PROBLEM TO WORK ON →
Show every line from the data below that includes "exclusive".

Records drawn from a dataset
───

Definition sem_ok (pr : proc) (n : Z) : Prop :=
  0 ≤ sem pr ∧ 0 ≤ extra pr ∧ sem pr + extra pr + n + checking pr = external pr + due pr ∧
  due pr ≤ sem pr + n + checking pr.
Definition sems_ok (ps : list proc) : Prop :=
  ∀ q pr, ps !! q = Some pr → sem_ok pr (pending q ps).

Definition lw_ok (G : place → list nat) (st : lwstate) : Prop :=
  lists_ok G (view_of st) ∧ flags_ok G st ∧ sems_ok (procs st).

Lemma signals_nonneg q pr : 0 ≤ signals q pr.
Proof. unfold signals. repeat case_match; lia. Qed.
Lemma pending_nonneg q ps : 0 ≤ pending q ps.
Proof. apply sum_over_nonneg, signals_nonneg. Qed.

(** *** Changes of one process *)

(** A change that is seen neither by the lists nor by the flags. *)
Record quiet (pr pr' : proc) : Prop := {
  quiet_link : lwWaitLink pr' = lwWaitLink pr;
  quiet_wake : wake_head pr' = wake_head pr;
  quiet_listed : listed_for pr' = listed_for pr;
  quiet_way : ∀ G l q, under_way G l q pr → under_way G l q pr' }.

Lemma local_quiet n pr pr' : local n pr pr' → quiet pr pr'.
Proof.
  destruct 1 as [pr l m Hpc _|pr l m e Hpc _|pr l m e Hpc Hw|pr l m e Hpc Hw|pr e Hpc _|pr e Hpc _|pr Hpc|pr|pr Hpc _];
    (split; [done|unfold wake_head|unfold listed_for, waits_for|unfold under_way, waits_for]; simpl;
     rewrite ?Hpc, ?Hw; try done).
  all: intros G l' q [(m' & e' & H)|[H Hq]]; simplify_eq; eauto.
Qed.

Lemma view_local L ps p pr pr' :
  ps !! p = Some pr → quiet pr pr' →
  (∀ G, lists_ok G (view_of (mkState L ps)) → lists_ok G (view_of (mkState L (<[p := pr']> ps)))) ∧
  (∀ G l, some_under_way G l ps → some_under_way G l (<[p := pr']> ps)).
Proof.
  intros Hp [Hl Hk Hd Hu]. split.
  - intros G HG. eapply lists_same; [exact HG|..].
    + intros [l|q]; simpl; [done|]. rewrite (bind_insert _ _ _ _ _ _ Hp). case_decide; [|done]. subst. by rewrite Hp.
    + intros q; simpl. rewrite (bind_insert _ _ _ _ _ _ Hp). case_decide; [|done]. subst. by rewrite Hp.
    + done.
    + intros q; simpl. rewrite (bind_insert _ _ _ _ _ _ Hp). case_decide; [|done]. subst. by rewrite Hp.
  - intros G l (q & pr0 & Hq & Hw). destruct (decide (q = p)) as [->|Hne].
    + exists p, pr'. rewrite (lookup_insert_here _ _ _ _ Hp). simplify_eq. auto.
    + exists q, pr0. by rewrite list_lookup_insert_ne by congruence.
Qed.

(** A process that is not under way may change as it likes. *)
Lemma way_other G l ps p pr pr' :
  ps !! p = Some pr → ¬ under_way G l p pr → some_under_way G l ps → some_under_way G l (<[p := pr']> ps).
Proof.
  intros Hp Hno (q & pr0 & Hq & Hw). exists q, pr0. rewrite list_lookup_insert_ne; [done|]. congruence.
Qed.

Lemma pending_insert q ps p pr pr' :
  ps !! p = Some pr → pending q (<[p := pr']> ps) = pending q ps - signals q pr + signals q pr'.
Proof. apply sum_over_insert. Qed.

(** The semaphores after one process has changed, the signals it is about to send apart. *)
Lemma sems_insert ps p pr pr' :
  sems_ok ps → ps !! p = Some pr → (∀ q, signals q pr' = signals q pr) →
  (∀ n, 0 ≤ n → sem_ok pr n → sem_ok pr' n) → sems_ok (<[p := pr']> ps).
Proof.
  intros Hs Hp Hsig Hok q pr0 Hq. rewrite (pending_insert _ _ _ _ _ Hp), Hsig, Z.sub_add.
  destruct (lookup_insert_cases _ _ _ _ _ Hq) as [[-> ->]|[Hne Hq0]]; [|by apply Hs].
  apply Hok; [apply pending_nonneg|by apply Hs].
Qed.

Lemma local_sems n pr pr' :
  local n pr pr' → (∀ q, signals q pr' = signals q pr) ∧ (∀ k, 0 ≤ k → sem_ok pr k → sem_ok pr' k).
Proof.
  destruct 1 as [pr l m Hpc _|pr l m e Hpc Hs|pr l m e Hpc Hw|pr l m e Hpc Hw|pr e Hpc He|pr e Hpc He|pr Hpc|pr|pr Hpc Hs];
    (split; [intros q|intros k Hk]); unfold signals, sem_ok, extra, checking, due, waits_for; simpl; rewrite ?Hpc; try done;
    repeat case_decide; try (rewrite ?Hw in *); try naive_solver lia.
Qed.

Lemma way_keep G l ps p pr pr' :
  ps !! p = Some pr → pc pr' = pc pr → some_under_way G l ps → some_under_way G l (<[p := pr']> ps).
Proof.
  intros Hp Hpc (q & pr0 & Hq & Hw). destruct (decide (q = p)) as [->|Hne].
  - exists p, pr'. rewrite (lookup_insert_here _ _ _ _ Hp). simplify_eq. split; [done|].
    unfold under_way, waits_for in *. by rewrite Hpc.
  - exists q, pr0. by rewrite list_lookup_insert_ne by congruence.
Qed.

Lemma sem_ok_ext pr pr' n :
  pc pr' = pc pr → lwWaiting pr' = lwWaiting pr → sem pr' = sem pr → external pr' = external pr →
  sem_ok pr n → sem_ok pr' n.
Proof. unfold sem_ok, extra, checking, due, waits_for. by intros -> -> -> ->. Qed.

(** The lock [l] changes, and the lists of other locks do not. *)
Lemma flags_change G G' L ps ps' l lk lk' :
  flags_ok G (mkState L ps) → L !! l = Some lk →
  (∀ l', l' ≠ l → G' (inl l') = G (inl l') ∧ (some_under_way G l' ps → some_under_way G' l' ps')) →
  (G' (inl l) ≠ [] → exclusive lk' ≠ 0 ∨ shared lk' ≠ 0 ∨ releaseOK lk' = false) →
  (releaseOK lk' = false → some_under_way G' l ps') →
  flags_ok G' (mkState (<[l := lk']> L) ps').
Proof.
  intros Hf Hl Ho H1 H2 l' lk0 Hl'. simpl in *.
  destruct (lookup_insert_cases _ _ _ _ _ Hl') as [[-> ->]|[Hne Hl0]]; [done|].
  destruct (Ho _ Hne) as [-> Hw]. destruct (Hf _ _ Hl0) as [H3 H4]. auto.
Qed.

(** A process takes a lock or gives it up, and the lists stay. *)
Lemma ok_counts G L ps p pr pr' l lk lk' :
  lw_ok G (mkState L ps) → ps !! p = Some pr → L !! l = Some lk →
  lwWaitLink pr' = lwWaitLink pr → wake_head pr' = wake_head pr → listed_for pr' = listed_for pr →
  head lk' = head lk → tail lk' = tail lk →
  (∀ q, signals q pr' = signals q pr) → (∀ k, 0 ≤ k → sem_ok pr k → sem_ok pr' k) →
  (∀ l', l' ≠ l → ¬ under_way G l' p pr) →
  (releaseOK lk' = false → releaseOK lk = false ∧ ¬ under_way G l p pr) →
  (head lk ≠ None → exclusive lk' ≠ 0 ∨ shared lk' ≠ 0 ∨ releaseOK lk' = false) →
  lw_ok G (mkState (<[l := lk']> L) (<[p := pr']> ps)).
Proof.
  intros (HG & Hf & Hs) Hp Hl Hlink Hwake Hlst Hh Ht Hsig Hsem Ho Hrel Hheld. split; [|split].
  - eapply lists_same; [exact HG|..]; simpl.
    + intros [l'|q]; simpl.
      * rewrite (bind_insert _ _ _ _ _ _ Hl). case_decide; [|done]. subst. by rewrite Hl.
      * rewrite (bind_insert _ _ _ _ _ _ Hp). case_decide; [|done]. subst. by rewrite Hp.
    + intros q. rewrite (bind_insert _ _ _ _ _ _ Hp). case_decide; [|done]. subst. by rewrite Hp.
    + intros l'. rewrite (bind_insert _ _ _ _ _ _ Hl). case_decide; [|done]. subst. by rewrite Hl.
    + intros q. rewrite (bind_insert _ _ _ _ _ _ Hp). case_decide; [|done]. subst. by rewrite Hp.
  - eapply flags_change; [exact Hf|done|..].
    + intros l' Hne. split; [done|]. apply (way_other _ _ _ _ _ _ Hp). by apply Ho.
    + intros Hg. apply Hheld. intros Hn. apply Hg. pose proof (lo_chain _ _ HG (inl l)) as Hc. simpl in Hc.
      rewrite Hl in Hc. simpl in Hc. rewrite Hn in Hc. destruct (G (inl l)); [done|]. by destruct Hc.
    + intros [H1 H2]%Hrel. apply (way_other _ _ _ _ _ _ Hp H2). by apply (Hf _ _ Hl).
  - by eapply sems_insert.
Qed.

Lemma not_under_way_pc G l q pr :
  (∀ m e, pc pr ≠ Trying l m true e) → waits_for pr = None → ¬ under_way G l q pr.
Proof. intros H1 H2 [(m & e & H)|[H _]]; [by eapply H1|congruence]. Qed.

Lemma ok_local G L ps p pr pr' :
  lw_ok G (mkState L ps) → ps !! p = Some pr → local (length L) pr pr' → lw_ok G (mkState L (<[p := pr']> ps)).
Proof.
  intros (HG & Hf & Hs) Hp Hloc. destruct (view_local L ps p pr pr' Hp (local_quiet _ _ _ Hloc)) as [H1 H2].
  destruct (local_sems _ _ _ Hloc) as [H3 H4]. split; [by apply H1|]. split; [|by eapply sems_insert].
  intros l lk Hl. destruct (Hf l lk Hl) as [H5 H6]. simpl in *. auto.
Qed.

(** What the invariant says about a list that is there. *)
Lemma list_head G st l lk h :
  lists_ok G (view_of st) → LWLockArray st !! l = Some lk → head lk = Some h →
  ∃ g, G (inl l) = h :: g.
Proof.
  intros HG Hl Hh. pose proof (lo_chain _ _ HG (inl l)) as Hc. simpl in Hc. rewrite Hl in Hc. simpl in Hc.
  rewrite Hh in Hc. destruct (G (inl l)) as [|q g]; [done|]. destruct Hc as [[= <-] _]. by exists g.
Qed.

Lemma list_member G st k q :
  lists_ok G (view_of st) → q ∈ G k →
  ∃ pr l, procs st !! q = Some pr ∧ lwWaiting pr = true ∧ waits_for pr = Some l ∧ ∀ l', k = inl l' → l' = l.
Proof.
  intros HG Hq. destruct (lo_wait _ _ HG k q Hq) as (l & Hw & Hl). simpl in Hw.
  destruct (procs st !! q) as [pr|]; [simpl in Hw|done]. unfold listed_for in Hw.
  destruct (lwWaiting pr) eqn:Hwt; [|done]. by exists pr, l.
Qed.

───

RESULT FOR THIS EXERCISE →
  (G' (inl l) ≠ [] → exclusive lk' ≠ 0 ∨ shared lk' ≠ 0 ∨ releaseOK lk' = false) →
  (head lk ≠ None → exclusive lk' ≠ 0 ∨ shared lk' ≠ 0 ∨ releaseOK lk' = false) →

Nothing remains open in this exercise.